The Pharmacist's Role in Heart Health


Full Transcript

RxSafe | Heart Health Panel Discussion



Sandra Awaida, PharmD

Jennifer Marquez, PharmD

Dr. Nathan S. Bryan, PhD

Brittany R. Messer, PharmD

The pharmacist plays an important role in the prevention of cardiovascular diseases, mainly through patient education, counseling, detection, and control of specific risk factors.

Join RxSafe as we present experienced pharmacists and experts who will share their knowledge of best practices that have a direct impact on heart health outcomes that community pharmacies can implement in their practices.

Dr. Messer is a clinical pharmacy specialist practicing with the cardiology department at Marshall Health. She completed residency at the VA Medical Center in Huntington, West Virginia, where she gained experience with heart failure medication optimization, anticoagulation management and cardiovascular disease state management, such as lipids and hypertension, in both the inpatient and ambulatory settings. Dr. Messer currently works closely with the heart failure clinic and general cardiology at Marshall Cardiology.

Dr. Awaida is founder of PreciGenX, a company that helps other physicians and pharmacists grow their businesses by incorporating CCM, RPM, and PGx services in their practices. She utilizes patient monitoring and evidence-based pharmacotherapy and pharmacogenomics to prevent, predict and personalize medication therapy to improve outcomes for her patients.

Dr. Marquez is an experienced, residency-trained, oncology board-certified, and PGx-certified pharmacist. She is passionate about helping patients and providers overcome drug therapy challenges.

Dr. Bryan was the first to describe nitrite and nitrate as indispensable nutrients required for optimal cardiovascular health. Dr. Bryan has published a number of highly cited papers and authored or edited 5 books. He is an international leader in molecular medicine and nitric oxide biochemistry.


 Panel Overview:  

Cardiovascular disease is highly prevalent, affecting 4 of every 10 Americans, and its costs are expected to exceed $1.1 trillion by 2035, noted from a study published by the Journal of American Heart Association. 

The pharmacist plays a relevant role in primary and secondary prevention of cardiovascular diseases, mainly through patient education and counseling, drug safety management, medication review, monitoring and reconciliation, detection and control of specific cardiovascular risk factors and clinical outcomes.

Pharmacists can be a key source of support for individuals looking to manage their heart health. Many of the conditions that increase the risk of heart disease require medication to treat, and taking those medications as prescribed can help reduce the risk of a cardiovascular event.

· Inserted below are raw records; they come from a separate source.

(** [bluer::adv::Advertisement], without the fields left at their default. *)
Record Advertisement := mkAdvertisement {
  adv_service_uuids : list Z;
  adv_local_name : option string;
  adv_discoverable : option bool
}.
Definition advertisement (id : PublicKey) : result Advertisement :=
  match local_name id with
  | Ok name => Ok (mkAdvertisement [SERVICE_UUID] (Some name) (Some true))
  | Err e => Err e
  end.

(** The body of the server's [timeout(EXCHANGE_WAIT, ..)]. *)
Definition serve_exchange (key : SecretKey) (controller agent : PublicKey) (output : string) : M Sess unit :=
  start ← awaiting (on_rd (read_exact 1));
  ensure (bool_decide (start = [START])) "BLE provisioning start marker is invalid";;
  secret ← on_os (getrandom 32);
  let server_ephemeral := x_public secret in
  let hello := server_hello key controller server_ephemeral in
  write_frame hello;;
  request ← read_frame;
  client_ephemeral ← lift (verify_client_hello request controller agent server_ephemeral);
  let transcript := hello ++ take 128 request in
  let shared := x_dh secret client_ephemeral in
  let session_key := session_key shared transcript in
  conf ← lift (decrypt session_key 0 transcript (drop 128 request));
  ensure (negb (bool_decide (conf = []))) "BLE credential file is empty";;
  on_os (install output conf);;
  mark_installed;;
  ack ← lift (crypt session_key 1 transcript (as_bytes "ok"));
  ignore (write_frame ack);;
  awaiting (mret tt).

(** The client's, once it has the two streams of the characteristic. *)
Definition provision_exchange (controller_key : SecretKey) (expected_agent : PublicKey) (conf : bytes)
    : M Sess unit :=
  awaiting (on_wr (write_all [START]));;
  awaiting (on_wr flush);;
  hello_bytes ← read_frame;
  let controller := sk_public controller_key in
  hello ← lift (verify_server_hello hello_bytes controller expected_agent);
  secret ← on_os (getrandom 32);
  let client_ephemeral := x_public secret in
  let signature := sk_sign controller_key
    (identity_message CLIENT_LABEL controller expected_agent [sh_ephemeral hello; client_ephemeral]) in
  let request := pk_as_bytes controller ++ client_ephemeral ++ signature in
  let transcript := hello_bytes ++ request in
  let shared := x_dh secret (sh_ephemeral hello) in
  let session_key := session_key shared transcript in
  cipher ← lift (crypt session_key 0 transcript conf);
  write_frame (request ++ cipher);;
  ack ← read_frame;
  answer ← lift (decrypt session_key 1 transcript ack);
  ensure (bool_decide (answer = as_bytes "ok")) "BLE target returned an invalid acknowledgement".

(** ** The server's loop *)

(** What the GATT application reports: a peer opens the write half or the
    notify half of the characteristic, or [CHANNEL_WAIT] passes without
    either.  The end of the list is the end of the control stream. *)
Inductive ctl_event :=
  | CtlWrite (accepted : result (Z * reader))
  | CtlNotify (peer : Z) (w : writer)
  | CtlQuiet.

Record Server := mkServer {
  sv_world : World;
  sv_active : option Z;          (** the [active] mutex *)
  sv_taken : list Z;             (** every peer written to it, in order; nobody reads this *)
  sv_removed : list Z;           (** [adapter.remove_device] calls, in order *)
  sv_timers : list (option nat)  (** the timers of the exchanges to come *)
}.

Fixpoint next_control (evs : list ctl_event) : list ctl_event :=
  match evs with CtlQuiet :: evs => next_control evs | _ => evs end.

Definition stopped : error := anyhow "BLE GATT service stopped".

(** Waits for the missing half from the same peer. *)
Fixpoint pair_loop (peer : Z) (rd : option reader) (wr : option writer) (evs : list ctl_event)
    : result (reader * writer) * list ctl_event :=
  match rd, wr with
  | Some r, Some w => (Ok (r, w), evs)
  | _, _ =>
      match evs with
      | [] => (Err stopped, [])
      | CtlQuiet :: evs => (Err (add_context "BLE characteristic pairing timed out" elapsed), evs)
      | CtlWrite (Err e) :: evs => (Err e, evs)
      | CtlWrite (Ok (a, r)) :: evs => pair_loop peer (if bool_decide (a = peer) then Some r else rd) wr evs
      | CtlNotify a w :: evs => pair_loop peer rd (if bool_decide (a = peer) then Some w else wr) evs
      end
  end.

Definition next_timer (sv : Server) : option nat * Server :=
  match sv_timers sv with
  | [] => (None, sv)
  | t :: l => (t, mkServer (sv_world sv) (sv_active sv) (sv_taken sv) (sv_removed sv) l)
  end.
Definition take_peer (peer : Z) (sv : Server) : Server :=
  mkServer (sv_world sv) (Some peer) (sv_taken sv ++ [peer]) (sv_removed sv) (sv_timers sv).
Definition drop_peer (peer : Z) (w : World) (sv : Server) : Server :=
  mkServer w None (sv_taken sv) (sv_removed sv ++ [peer]) (sv_timers sv).

(** Whether the loop breaks after an exchange that ended in [r]. *)
Definition exchange_done (r : result unit) (s : Sess) : bool :=
  if s_fired s then s_installed s else is_ok r.

Section loop.
Context (key : SecretKey) (controller agent : PublicKey) (output : string).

This discussion is about the panelists experience and knowledge of heart health best practices, suggested supplements like Nitric Oxide, lowering cholesterol, and many other topics which have a direct impact on heart health education and programs for Community Pharmacies to implement in their practices. 

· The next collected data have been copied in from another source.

Lemma demo_targets_answered asked wt i out wts :
  demo_targets asked wt !! i = Some (out, wts) →
  ∃ req, asked !! i = Some req ∧
    answered demo_sessions demo_paths demo_open (demo_conn 7) (demo_route ++ req) (demo_routed ++ out) wts.1 wts.2.
Proof.
  revert wt i. induction asked as [|req asked IH]; intros wt i; [done|]. cbn [demo_targets].
  destruct (demo_serve req wt) as [x [ra' [wra wt']]] eqn:E. destruct i as [|i]; [|apply IH].
  intros [= <- <-]. exists req. split; [done|]. constructor.
  exists req, demo_idle, [RData req], x, ra', wra.
  split_and!; [apply demo_relayed|by repeat constructor|rewrite rd_bytes_data; apply app_nil_r|exact E].
Qed.

Lemma demo_channel s' n :
  rg_sent s' = take n ((λ req, demo_route ++ req) <$> demo_asked) →
  channel demo_sessions demo_paths demo_open (demo_conn 7) demo_rig s' demo_answers.*2.
Proof.
  intros Hs. split.
  - apply Forall_fmap, Forall_true. intros x. split; [done|by repeat constructor].
  - assert (Hok : Forall (λ t : World * World, faults t.1 = [] ∧
      Forall (λ x : path * node, match x.2 with NFile f => zlen (f_data f) ≤ 100 | _ => True end) (map_to_list (fs t.1)))
      demo_answers.*2) by (vm_compute; repeat constructor; done).
    eapply Forall_impl; [exact Hok|]. intros t [Hq Hf]. split; [by intros f Hin; rewrite Hq in Hin; apply not_elem_of_nil in Hin|].
    intros p f Hp%elem_of_map_to_list. rewrite Forall_forall in Hf. specialize (Hf _ Hp). cbn [snd] in Hf.
    unfold u64_max. lia.
  - intros i rd wr sent Hi Hx. unfold demo_rig in Hi, Hx. cbn [rg_streams rg_sent length Nat.add] in Hi, Hx. rewrite Hs in Hx. apply lookup_take_Some in Hx as [Hx _].
    rewrite list_lookup_fmap in Hi. rewrite list_lookup_fmap in Hx.
    destruct (demo_answers !! i) as [[out [wt wt']]|] eqn:E; [|done].
    injection Hi as <- <-. destruct (demo_targets_answered _ _ _ _ _ E) as (req & Hreq & Ha). rewrite Hreq in Hx.
    injection Hx as <-. exists wt, wt'. rewrite list_lookup_fmap, E. split; [done|].
    by rewrite rd_bytes_data, app_nil_r.
Qed.

Lemma ssh_is_pinned_to_the_target_witness :
  ∃ started, rg_started demo_run.2 = [] ++ started ∧
    Forall (pinned demo_sessions (demo_conn 7) demo_root demo_cfg demo_answers.*2) started.
Proof.
  apply (ssh_is_pinned_to_the_target demo_sessions demo_paths demo_open (demo_conn 7) demo_root demo_cfg demo_rig
    demo_run.1 demo_run.2 demo_answers.*2).
  - apply surjective_pairing.
  - apply (demo_channel _ 3). vm_compute. reflexivity.
Defined.

Lemma installed_key_keeps_the_rest_witness :
  ∃ id wt wt1 wt2 wt3 old mode,
    pick demo_sessions "any" = Ok (id, demo_conn 7) ∧
    demo_answers.*2 !! 0%nat = Some (wt, wt1) ∧ demo_answers.*2 !! 1%nat = Some (wt2, wt3) ∧
    match fs wt !! parse_path "/a" with
    | Some (NFile f) => old = f_data f
    | None => old = []
    | _ => False
    end ∧
    fs wt3 !! parse_path "/a" = Some (NFile (mkFile (merged (as_bytes "b") demo_line old) mode)) ∧
    Z.ldiff mode o600 = 0.
Proof.
  apply (installed_key_keeps_the_rest demo_sessions demo_paths demo_open (demo_conn 7) demo_root demo_cfg
    (as_bytes "b") demo_line ["/"; "s"] demo_rig demo_install.2 demo_answers.*2).
  - vm_compute. reflexivity.
  - apply (demo_channel _ 2). vm_compute. reflexivity.
Defined.

(** A server that answers at the third look. *)
Definition demo_waiting : Rig :=
  mkRig demo_operator [([RData (demo_routed ++ sent_by (Exit 0))], new_writer)]
    [None; Some (as_bytes "HTTP/1.1"); Some (as_bytes "SSH-2.0-x")] [] [].

Lemma sshd_answered_witness :
  let s' := (ensure_sshd demo_root demo_cfg demo_waiting).2 in
  ∃ misses b, rg_banners demo_waiting = misses ++ b :: rg_banners s' ∧ answers b ∧ Forall (λ x, ¬ answers x) misses ∧
    (length misses ≤ 20)%nat ∧
    length (rg_sent s') = (length (rg_sent demo_waiting) + if bool_decide (misses = []) then 0 else 1)%nat.
Proof. apply (sshd_answered demo_root demo_cfg). vm_compute. reflexivity. Defined.
End examples.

What is the link between cholesterol and heart disease?


Many years of scientific studies have shown a close relationship between cardiovascular disease and cholesterol levels. Your doctor may request a lipid profile—a test that shows the levels of LDL (bad cholesterol), HDL (good cholesterol), and triglycerides in your blood—to assess your risk for developing heart disease. 

What about the risk of liver damage from taking statin medications?

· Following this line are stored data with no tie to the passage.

(* ===== verification/Radio.v ===== *)
(** * The radio around the exchange (src/src/ble.rs)

    Finding an adapter and switching it on, the scan for the requested target
    and the discovery of its characteristic, and the two entry points [serve]
    and [provision] with what they undo on every way out.  What [bluer] answers
    is scripted, with the clock readings at which the code compares it to a
    deadline (milliseconds); the exchanges are those of Ble.v. *)

From S2P Require Import Prelude Text Stream Fs Crypto Proto Net State Ble.

Definition SCAN_WAIT : Z := 60 * 1000.
Definition ADAPTER_WAIT : Z := 10 * 1000.
Definition SERVICE_WAIT : Z := 10 * 1000.

(** [bluer::Result]: the one error kind the code tells apart is
    [ServicesUnresolved]. *)
Inductive bus (A : Type) := Ans (a : A) | BusErr (unresolved : bool) (text : string).
Arguments Ans {A} _.
Arguments BusErr {A} _ _.
Definition from_bus {A} (r : bus A) : result A :=
  match r with Ans a => Ok a | BusErr _ t => Err (anyhow t) end.

(** ** The adapter *)

Inductive bus_call :=
  | SetPowered (on : bool)
  | Connect (a : Z)
  | Disconnect (a : Z)
  | RemoveDevice (a : Z).

Record Radio := mkRadio {
  ra_world : World;
  ra_active : option (Z * bool);   (** the [active] mutex: the device, and was it known before *)
  ra_calls : list bus_call;        (** what the bus was asked to do, in order *)
  ra_sent : list (Z * bytes)       (** what was written to each candidate *)
}.
Definition call (c : bus_call) : M Radio unit := λ s,
  (Ok tt, mkRadio (ra_world s) (ra_active s) (ra_calls s ++ [c]) (ra_sent s)).
Definition set_active (x : option (Z * bool)) : M Radio unit := λ s,
  (Ok tt, mkRadio (ra_world s) x (ra_calls s) (ra_sent s)).
Definition on_disk {A} (m : M World A) : M Radio A := λ s,
  let '(r, w) := m (ra_world s) in (r, mkRadio w (ra_active s) (ra_calls s) (ra_sent s)).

The frequency of liver problems with statin therapy is actually quite low. Less than 1 percent of people have to stop taking statins because they develop liver problems. Long-term trials have confirmed the safety of statins—the latest guidelines do not suggest a need to monitor people on statins who have normal liver function. In addition, in some cases where there is evidence of fat deposits in the liver, statin therapy may actually improve liver function tests.